What you will do => Counting from the line that holds "mkWriter _ []", return each line exactly, through and including the last line of the entries.

——

Definition link_run (evs : list Event) (l : Link) : outcome Link :=
  foldl (fun acc ev => acc ≫= link_step ev) (Ret l) evs.

(** The state [handle_conn] (core.rs) creates. *)
Definition Writer_new (q : PacketQueue) (conn : sink) (d : DurableLiveness) : Writer :=
  mkWriter _ [] false q false conn false None None d None None false AtSelect [] false.
Definition Link_new (q : PacketQueue) (conn : sink) (d : DurableLiveness) : Link :=
  mkLink (Writer_new q conn d) [] 0 [] [].

(** The end of the task: the peer leaves the router and the table. *)
Definition writer_exit (peer_id : PeerId) (peer_key : PublicKey) (port : PeerPort) (p : Peers)
    : RouterMsg * Peers :=
  (MsgRemovePeer peer_id peer_key port, snd (Peers_remove_peer p peer_id peer_key)).
End Writer.

(** A batch of traffic: the handles are resolved first, then each packet is
    pushed and its writer notified. The result lists, in order, what happens to
    the connection of each peer. *)
Definition send_traffic_to_peers_batch `{HashOrder, SinkOps} (p : Peers) (batch : list (PeerId * TrafficPacket)) (now : Z)
    : list (PeerId * Event) :=
  batch ≫= fun '(peer_id, traffic) =>
    match get_handle p peer_id with
    | Some h => [(ph_id h, EvPush traffic now); (ph_id h, EvNotify)]
    | None => []
    end.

——

Solved exercise =>
  mkWriter _ [] false q false conn false None None d None None false AtSelect [] false.
Definition Link_new (q : PacketQueue) (conn : sink) (d : DurableLiveness) : Link :=
  mkLink (Writer_new q conn d) [] 0 [] [].

(** The end of the task: the peer leaves the router and the table. *)
Definition writer_exit (peer_id : PeerId) (peer_key : PublicKey) (port : PeerPort) (p : Peers)
    : RouterMsg * Peers :=
  (MsgRemovePeer peer_id peer_key port, snd (Peers_remove_peer p peer_id peer_key)).
End Writer.

(** A batch of traffic: the handles are resolved first, then each packet is
    pushed and its writer notified. The result lists, in order, what happens to
    the connection of each peer. *)
Definition send_traffic_to_peers_batch `{HashOrder, SinkOps} (p : Peers) (batch : list (PeerId * TrafficPacket)) (now : Z)
    : list (PeerId * Event) :=
  batch ≫= fun '(peer_id, traffic) =>
    match get_handle p peer_id with
    | Some h => [(ph_id h, EvPush traffic now); (ph_id h, EvNotify)]
    | None => []
    end.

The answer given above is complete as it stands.